One of the questions that planetary scientists have yet to answer all these years is where all of the sand composing Mars’ sand comes from, and thanks to an image snapped by the Context Camera on NASA’s Mars Reconnaissance Orbiter (MRO), we might finally have a lead.
Image Credit: NASA/JPL-Caltech/University of Arizona
The image depicts a sizeable semi-circular depression on Mars’ surface containing sediments of all different colors, and NASA says the darker ones might tell a story that’s instrumental to the planet’s excess of dunes.
The space agency explains that the darker sediments are being eroded away by bedrock in the region photographed, and the downslope lineations you see just underneath everything are indicative of a gravitational feed.
As it would seem, this evidence supports the concept that wind alone isn’t responsible for moving the vast amounts of sand that creates the dunes we see on Mars’ surface today. Instead, this erosion process might be behind a lot of it.

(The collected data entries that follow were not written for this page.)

Lemma activeCount_runs raw :
  activeCount raw = length (List.filter (runs (parsePluginsObj raw)) DATAPLANE_EXTENSION_CATALOG).
Proof.
  unfold activeCount. f_equal. apply filter_ext_in. intros m Hm%list_elem_of_In. unfold runs. f_equal.
  apply off_any_default; [|done]. rewrite <- (default_id_first [] m Hm). by apply default_id_on.
Qed.

Lemma nothing_runs :
  map key (if is_passthrough (prop (js "_profile") []) then [] else List.filter (runs []) orderedCatalog) = [].
Proof. vm_compute. reflexivity. Qed.

(** C10: the three views of a route agree. Whatever text a route has and
    whatever the live configurations are, the extensions that the canvas
    draws are those that the table shows as badges, none when it shows
    "passthrough", "inherit" or nothing; and when the canvas draws some,
    the switches count as many. *)
Theorem extension_views_agree (live : list (jsstring * jsstring)) (raw : jsstring) :
  let drawn := map (fun st => key (st_meta st)) (activePipeline live raw) in
  match renderRouteExtensionBadges raw with
  | Active badges => badges.*1 ≡ₚ drawn
  | _ => drawn = []
  end /\ (drawn <> [] -> activeCount raw = length drawn).
Proof.
  intros drawn. assert (drawn = map key (map st_meta (activePipeline live raw))) as E by (unfold drawn; by rewrite map_map).
  rewrite E, pipeline_metas, activeCount_runs. clear E drawn.
  assert (forall o, map key (List.filter (runs o) orderedCatalog) ≡ₚ map key (List.filter (runs o) DATAPLANE_EXTENSION_CATALOG)) as HP
    by (intros o; apply Permutation_map, filter_perm, orderedCatalog_perm).
  split.
  - unfold renderRouteExtensionBadges.
    destruct (jeqb (trim raw) [] || jeqb (trim raw) (js "{}")) eqn:Eb.
    { enough (parsePluginsObj raw = []) as -> by exact nothing_runs. rewrite <- parsePluginsObj_same.
      unfold parsePluginsObj_canvas. destruct (jeqb (trim raw) []); [done|]. by apply blank_object, jeqb_true. }
    apply orb_false_iff in Eb as [Eb _]. unfold parsePluginsObj. destruct raw as [|c raw]; [discriminate Eb|]. cbn [str_or].
    destruct (parse (c :: raw)) as [[| | | | | |o]|]; cbn [as_plain_object]; try exact nothing_runs.
    destruct (is_passthrough _); [done|]. pose proof (HP o) as H1. rewrite <- badges_run in H1.
    revert H1. generalize (map key (List.filter (runs o) orderedCatalog)) as drawn. intros drawn H1.
    destruct (active_badges o) as [|b l]; [apply Permutation_nil_r, H1|symmetry; exact H1].
  - destruct (is_passthrough _); [done|]. intros _. rewrite <- (length_map key (List.filter _ DATAPLANE_EXTENSION_CATALOG)).
    by rewrite <- HP.
Qed.

(** The chips are drawn in the order in which the data plane runs them. *)
Theorem pipeline_in_order (live : list (jsstring * jsstring)) (raw : jsstring) :
  map (fun st => key (st_meta st)) (activePipeline live raw) `sublist_of` EXECUTION_ORDER.
Proof.
  rewrite <- orderedCatalog_is_execution_order, <- (map_map st_meta key), pipeline_metas.
  destruct (is_passthrough _); [apply sublist_nil_l|]. apply (fmap_sublist key).
  generalize orderedCatalog as l. induction l as [|m l IH]; cbn [List.filter]; [constructor|]. destruct (runs _ m); by constructor.
Qed.

(** ** Assignments *)

Lemma canvas_reads_printed o : json_ok (VObj o) -> parsePluginsObj_canvas (stringify_obj o) = o.
Proof. intros Ho. rewrite parsePluginsObj_same. apply parsePluginsObj_printed; [constructor|done]. Qed.

Lemma select_obj_profile live o extKey pid : extKey <> js "_profile" -> prop (js "_profile") (select_obj live o extKey pid) = VUndef.
Proof. intros Hk. unfold select_obj. rewrite prop_put_ne by done. apply prop_del_eq. Qed.

Lemma select_obj_off live o extKey d : getRouteExtensionSelectedProfile (select_obj live o extKey (js "off")) extKey d = js "off".
Proof. unfold getRouteExtensionSelectedProfile, select_obj. by rewrite prop_put_eq. Qed.

(** A profile that can be assigned: its id does not mean "off" and its
    parameters leave the fields of the entry alone. *)
Definition assignable (p : ExtensionProfileOption) : Prop :=
  units_ok (Profiles.id p) /\ plain_profile_id (Profiles.id p) /\ params_neutral p.

(** The pipeline after an assignment: the stage of the extension is the
    chosen one, or none, and every other stage is as the text had it. *)
Lemma pipeline_assigned live raw m pid (st : option stage) :
  live_ok live -> units_ok raw -> units_ok pid -> m ∈ DATAPLANE_EXTENSION_CATALOG ->
  (forall o, stage_of live (select_obj live o (key m) pid) m = st) ->
  activePipeline live (assignProfileToRoute live raw (key m) pid) =
  omap (fun m' => if jeqb (key m') (key m) then st else stage_of live (parsePluginsObj_canvas raw) m') orderedCatalog.
Proof.
  intros Hl Hr Hp Hm Hst. destruct (catalogue_key_ok m Hm) as (Hk & Hne & Hpr & Hmo).
  unfold activePipeline, assignProfileToRoute. rewrite canvas_reads_printed by (apply select_obj_json_ok; try done; by apply parsePluginsObj_canvas_ok).
  rewrite select_obj_profile by done. cbn [is_passthrough].
  assert (forall m', m' ∈ orderedCatalog -> stage_of live (select_obj live (parsePluginsObj_canvas raw) (key m) pid) m' =
    if jeqb (key m') (key m) then st else stage_of live (parsePluginsObj_canvas raw) m') as HE.
  { intros m' Hm'. destruct (jeqb (key m') (key m)) eqn:E.
    - apply jeqb_true in E. apply ordered_catalog in Hm. rewrite (catalogue_keys m' m Hm' Hm E). apply Hst.
    - apply jeqb_false in E. destruct (catalogue_key_ok m') as (_ & _ & H1 & H2); [by apply ordered_catalog|].
      unfold stage_of. by rewrite select_obj_other. }
  revert HE. generalize orderedCatalog as l. induction l as [|m' l IH]; intros HE; [done|].
  cbn [omap list_omap]. rewrite HE by left. rewrite IH; [done|]. intros x Hx. apply HE. by right.
Qed.

Lemma stage_assigned live m p o :
  m ∈ DATAPLANE_EXTENSION_CATALOG -> find_profile (Profiles.id p) (profiles_of live m) = Some p -> assignable p ->
  stage_of live (select_obj live o (key m) (Profiles.id p)) m = Some (stage_at live m (Profiles.id p)).
Proof.
  intros Hm Hf (_ & Hp & Hn). unfold stage_of. rewrite select_obj_selected; [|done|].
  - destruct Hp as (_ & _ & Ho). unfold is_off_word in Ho. by destruct (jeqb _ (js "off")).
  - intros q Hq. fold (profiles_of live m) in Hq. congruence.
Qed.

Moreover, this sand-formation process could be more widespread and happening from one depression to the next.
NASA goes on to reveal that as sand grains are formed, the wind picks them up and moves them around, wearing them down through a process called comminution. As it happens, the larger-sized sand grains break into smaller ones.
Many of the particles break apart to become so small over time that they have little effect on dune formation. With that in mind, sand formation needs to be a constant process, or else the dunes would cease to exist.
We still have much to learn about the Martian surface, but as missions like that of the MRO and Curiosity Rover continue, we will keep collecting valuable data that could answer are seemingly-endless questions.